Commentary

The Public Option Rises — Again

Like the monster in a grade Z horror movie, the so-called “public option” is rising from the dead yet again.

The controversial proposal to set up a government-run insurance program that would “compete” with private insurance plans was dropped from the health care bill that was passed in March when it became clear that it lacked both public and congressional support.

But liberals, who see the public option as the first step toward their goal of a single-payer government health care system, never truly abandoned the idea. Now, with the ink barely dry on the new health care law, 128 House Democrats have sponsored legislation to revive the public option. Meanwhile, Senate Majority Leader Harry Reid of Nevada, speaking at the annual convention of the left-wing organizing group, NetRoots Nation, promised support in the Senate as well “We’re going to have a public option,” he told the group. “It’s just a question of when.”
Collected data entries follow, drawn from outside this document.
(** The checks after the expiry, in order. *)
Definition validate_remaining (payload : option json_t) (policy : PgOAuthClaimsPolicy)
  : PgOAuthClaimsError :=
  let nbf := validate_not_future (json_object_get payload (B "nbf")) policy
               PG_OAUTH_CLAIMS_INVALID_NOT_BEFORE PG_OAUTH_CLAIMS_NOT_YET_VALID in
  if negb (bool_decide (nbf = PG_OAUTH_CLAIMS_OK)) then nbf
  else
    let iat := validate_not_future (json_object_get payload (B "iat")) policy
                 PG_OAUTH_CLAIMS_INVALID_ISSUED_AT PG_OAUTH_CLAIMS_ISSUED_IN_FUTURE in
    if negb (bool_decide (iat = PG_OAUTH_CLAIMS_OK)) then iat
    else if negb (valid_identity_string (json_object_get payload (B "sub"))
                    (cl_max_subject_size policy))
    then PG_OAUTH_CLAIMS_INVALID_SUBJECT
    else if negb (valid_identity_string
                    (json_object_get payload (setting (cl_identity_claim policy)))
                    (cl_max_identity_size policy))
    then PG_OAUTH_CLAIMS_INVALID_IDENTITY
    else
      let scope_error := validate_scopes payload policy in
      if negb (bool_decide (scope_error = PG_OAUTH_CLAIMS_OK)) then scope_error
      else validate_requested_role payload policy.

Definition pg_oauth_claims_validate (verified_payload : option json_t)
  (policy : option PgOAuthClaimsPolicy) (claims : option PgOAuthValidatedClaims)
  : PgOAuthClaimsError * option PgOAuthValidatedClaims :=
  match claims with
  | None => (PG_OAUTH_CLAIMS_INVALID_ARGUMENT, None)
  | Some _ =>
      match policy with
      | None => (PG_OAUTH_CLAIMS_INVALID_ARGUMENT, Some claims_zero)
      | Some policy =>
          if negb (json_is_object verified_payload) || negb (valid_policy policy)
          then (PG_OAUTH_CLAIMS_INVALID_ARGUMENT, Some claims_zero)
          else if negb (json_string_equals (json_object_get verified_payload (B "iss"))
                          (cl_issuer policy))
          then (PG_OAUTH_CLAIMS_INVALID_ISSUER, Some claims_zero)
          else if negb (audience_matches (json_object_get verified_payload (B "aud")) policy)
          then (PG_OAUTH_CLAIMS_INVALID_AUDIENCE, Some claims_zero)
          else match validate_expiry verified_payload policy with
          | inl error => (error, Some claims_zero)
          | inr expires_at =>
              let error := validate_remaining verified_payload policy in
              if negb (bool_decide (error = PG_OAUTH_CLAIMS_OK))
              then (error, Some {| vc_identity := None; vc_identity_length := 0;
                                   vc_expires_at := expires_at |})
              else
                let value := json_object_get verified_payload
                               (setting (cl_identity_claim policy)) in
                (PG_OAUTH_CLAIMS_OK,
                 Some {| vc_identity := Some (json_string_value value);
                         vc_identity_length := json_string_length value;
                         vc_expires_at := expires_at |})
          end
      end
  end.
End Claims.

Definition claims_error_value (error : PgOAuthClaimsError) : Z :=
  match error with
  | PG_OAUTH_CLAIMS_OK => 0
  | PG_OAUTH_CLAIMS_INVALID_ARGUMENT => 1
  | PG_OAUTH_CLAIMS_INVALID_ISSUER => 2
  | PG_OAUTH_CLAIMS_INVALID_AUDIENCE => 3
  | PG_OAUTH_CLAIMS_MISSING_EXPIRY => 4
  | PG_OAUTH_CLAIMS_INVALID_EXPIRY => 5
  | PG_OAUTH_CLAIMS_EXPIRED => 6
  | PG_OAUTH_CLAIMS_INVALID_NOT_BEFORE => 7
  | PG_OAUTH_CLAIMS_NOT_YET_VALID => 8
  | PG_OAUTH_CLAIMS_INVALID_ISSUED_AT => 9
  | PG_OAUTH_CLAIMS_ISSUED_IN_FUTURE => 10
  | PG_OAUTH_CLAIMS_INVALID_SUBJECT => 11
  | PG_OAUTH_CLAIMS_INVALID_IDENTITY => 12
  | PG_OAUTH_CLAIMS_INVALID_SCOPE => 13
  | PG_OAUTH_CLAIMS_INSUFFICIENT_SCOPE => 14
  | PG_OAUTH_CLAIMS_INVALID_ROLES => 15
  | PG_OAUTH_CLAIMS_UNAUTHORIZED_ROLE => 16
  end.

Definition pg_oauth_claims_error_code (error : Z) : bytes :=
  code_at
    [B "ok"; B "invalid_argument"; B "invalid_issuer"; B "invalid_audience";
     B "missing_expiry"; B "invalid_expiry"; B "expired"; B "invalid_not_before";
     B "not_yet_valid"; B "invalid_issued_at"; B "issued_in_future";
     B "invalid_subject"; B "invalid_identity"; B "invalid_scope"; B "insufficient_scope";
     B "invalid_roles"; B "unauthorized_role"] (B "unknown") error.

(** ** Specification *)

(** The leading non-empty entries of a list of entries. *)
Fixpoint take_nonempty (l : list bytes) : list bytes :=
  match l with
  | [] => []
  | [] :: _ => []
  | x :: l => x :: take_nonempty l
  end.

(** The audiences an administrator configured, at most [maximum] of them. *)
Definition configured_audiences (configured : bytes) (maximum : Z) : list bytes :=
  take (Z.to_nat maximum)
    (take_nonempty (map (trim_by isspace) (split_on comma configured))).

Section ClaimsSpec.
Context `{Jansson}.

(** A claim that is a single text or an array of texts, as a list of texts. *)
Inductive claim_texts : option json_t -> list bytes -> Prop :=
| claim_single v s : is_text v s -> claim_texts v [s]
| claim_array j l texts :
    json_typeof j = JSON_ARRAY l -> Forall2 (fun e s => is_text (Some e) s) l texts ->
    claim_texts (Some j) texts.

(** The scopes of a token: a space-separated text or an array of texts. *)
Inductive claim_scopes : option json_t -> list bytes -> Prop :=
| scopes_text v s : is_text v s -> claim_scopes v (split_on x20 s)
| scopes_array j l texts :
    json_typeof j = JSON_ARRAY l -> Forall2 (fun e s => is_text (Some e) s) l texts ->
    claim_scopes (Some j) texts.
While arguments for a public option are couched in harmless words like “choice” and “competition,” there is no realistic way that private insurance can compete fairly with the federal government, not because the government is more efficient (the people who brought you the gulf oil cleanup in charge of health care?), but because the government plan would ultimately be subsidized by taxpayers. It could, for instance, keep its premiums artificially low or offer extra benefits, then turn to the U.S. Treasury to cover any shortfalls. Consumers would naturally be attracted to the lower-cost, higher-benefit government program. Businesses in particular would have every incentive to dump their current insurance and force their workers into the public option.

A government program would also have an advantage because its tremendous market presence would allow it to impose much lower reimbursement rates on doctors and hospitals. Government plans such as Medicare and Medicaid traditionally reimburse providers at rates considerably below those of private insurance. Providers recoup the lost income by raising prices for those with private insurance. It is estimated that privately insured patients pay $89 billion annually in additional insurance costs because of cost-shifting from government programs. If the new public option would have similar reimbursement policies, it would result in additional cost-shifting, forcing private insurers to raise their premiums still further.
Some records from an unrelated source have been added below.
Lemma jwks_candidate_spec policy document key_id jwks c :
  jwks_candidate policy document key_id = inr (jwks, c) <->
  exists before after, key_set policy document jwks (before ++ c :: after) /\
    Forall (usable_kid (jp_max_key_id_size policy)) (before ++ c :: after) /\
    member_text c (B "kid") key_id /\
    Forall (fun other => ~ member_text other (B "kid") key_id) (before ++ after).
Proof.
  transitivity (exists keys, key_set policy document jwks keys /\
    candidate_loop (jp_max_key_id_size policy) key_id keys None = inr (Some c)).
  2:{ setoid_rewrite candidate_loop_spec. split.
      - intros (? & ? & ? & before & after & -> & ? & ?). by exists before, after.
      - intros (before & after & ? & ? & ? & ?). exists (before ++ c :: after). eauto 10. }
  unfold jwks_candidate, key_set, memchr, json_array_size. split.
  - intros Hj. repeat (case_match; try done). simplify_eq. prop_bools.
    match goal with E : json_is_object _ = true |- _ =>
      apply json_is_object_some in E as (? & [= <-] & ?) end.
    match goal with E : json_is_array _ = true |- _ =>
      apply json_is_array_elements in E as (k & Ek & ?) end.
    eexists. split; [|done]. rewrite Z.ltb_ge, Z.eqb_neq, zlen_nil in *.
    split_and!; eauto; [by rewrite <- zlen_nil|by eapply loaded_unique].
  - intros (keys & (? & ? & ? & El & _ & Ho & (k & Ek & Hk) & ? & ?) & Hc).
    destruct (Z.eqb_spec (zlen document) 0) as [E|]; [by apply zlen_nil in E|].
    destruct (Z.ltb_spec (jp_max_jwks_size policy) (zlen document)); [lia|].
    rewrite bool_decide_eq_false_2, El by done. unfold json_is_object. simpl. rewrite Ho. simpl.
    rewrite Ek. unfold json_is_array, json_array_elements. simpl. rewrite Hk.
    destruct (Z.eqb_spec (zlen keys) 0) as [E|]; [by apply zlen_nil in E|]. simpl.
    destruct (Z.ltb_spec (jp_max_keys policy) (zlen keys)); [lia|]. by rewrite Hc.
Qed.

(** ** The checks on the key *)

Lemma key_allows_verification_spec key :
  key_allows_verification (Some key) = true <-> for_verification key.
Proof.
  unfold key_allows_verification, for_verification, json_array_size.
  set (use := json_object_get (Some key) (B "use")).
  set (ops := json_object_get (Some key) (B "key_ops")).
  assert (forall o, json_is_array (Some o) && (zlen (json_array_elements (Some o)) =? 1) &&
    json_string_equals (head (json_array_elements (Some o))) (B "verify") = true <->
    exists x, json_typeof o = JSON_ARRAY [x] /\ is_text (Some x) (B "verify")) as Hops.
  { intros o. rewrite !andb_true_iff, jwk_string_equals_spec. split.
    - intros [[Ha Hl] Ht]. apply json_is_array_elements in Ha as (j & [= <-] & Hj).
      destruct (json_array_elements (Some o)) as [|x [|y l]]; [done|eauto|].
      apply Z.eqb_eq in Hl. unfold zlen in Hl. simpl in Hl. lia.
    - intros (x & Hj & Ht). unfold json_is_array, json_array_elements. simpl. by rewrite Hj. }
  destruct use as [u|], ops as [o|]; simpl.
  all: try (destruct (json_string_equals (Some u) (B "sig")) eqn:Eu;
    [apply jwk_string_equals_spec in Eu|]; simpl).
  all: try (specialize (Hops o); destruct (json_is_array (Some o)),
    (zlen (json_array_elements (Some o)) =? 1),
    (json_string_equals (head (json_array_elements (Some o))) (B "verify")); simpl in *).
  all: split; try done.
  all: try (intros _; split_and!; eauto; right; destruct (proj1 Hops eq_refl) as (x & ? & ?); eauto).
  all: intros ([?|Hu] & [?|(j & x & [= <-] & ? & ?)] & ?); try done.
  all: try (apply jwk_string_equals_spec in Hu; congruence).
  all: try (exfalso; assert (false = true) by (apply Hops; eauto); done).
  all: match goal with Hs : is_Some _ \/ is_Some _ |- _ => by destruct Hs as [[? ?]|[? ?]] end.
Qed.

Lemma contains_private_spec key :
  contains_private_key_material (Some key) = false <->
  forall m, m ∈ private_members -> json_object_get (Some key) m = None.
Proof.
  unfold contains_private_key_material. induction private_members as [|m l IH]; simpl.
  { split; [|done]. by intros _ ? ?%not_elem_of_nil. }
  rewrite orb_false_iff, IH, bool_decide_eq_false, <- eq_None_not_Some. split.
  - intros [Hm Hl] m' [->|?]%elem_of_cons; auto.
  - intros Hall. split; [|intros ? ?]; apply Hall; [apply list_elem_of_here|by apply list_elem_of_further].
Qed.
As if that wasn’t enough, the new insurance regulations included in the new health care law — bans on medical underwriting for preexisting conditions, an end to lifetime benefit caps, limits on co-payments and deductibles — are certain to drive up premiums for private plans even more. In fact, advocates of the public option are counting on rising premiums to help make their case. Health insurance reform becomes a self-fulfilling prophecy. It makes private insurance more costly, and therefore makes the government’s plan the only affordable alternative.

It is unlikely that any significant private insurance market could continue to exist under such circumstances. America would be firmly on the road to a single-payer health care system with all the dangers that presents.

During the health care debate, Rep. Jan Schakowsky (D-Ill.) told the story of how a representative of the insurance company argued against the public health insurance option by warning that it would put the private insurance industry out of business and lead to single-payer. Schakowsky proudly told the crowd, “My single-payer friends, he was right. The man was right.”

And Rep. Barney Frank (D-Mass.) told an activist group, “If we get a good public option it could lead to single payer and that is the best way to reach single payer.”

That should serve as a reminder that as problematic as the new health care law is, it could have been far worse for American businesses, taxpayers, doctors, and patients. Now it appears that Harry Reid and at least 128 congressmen are preparing to do so.

Michael Tanner is a senior fellow at the Cato Institute.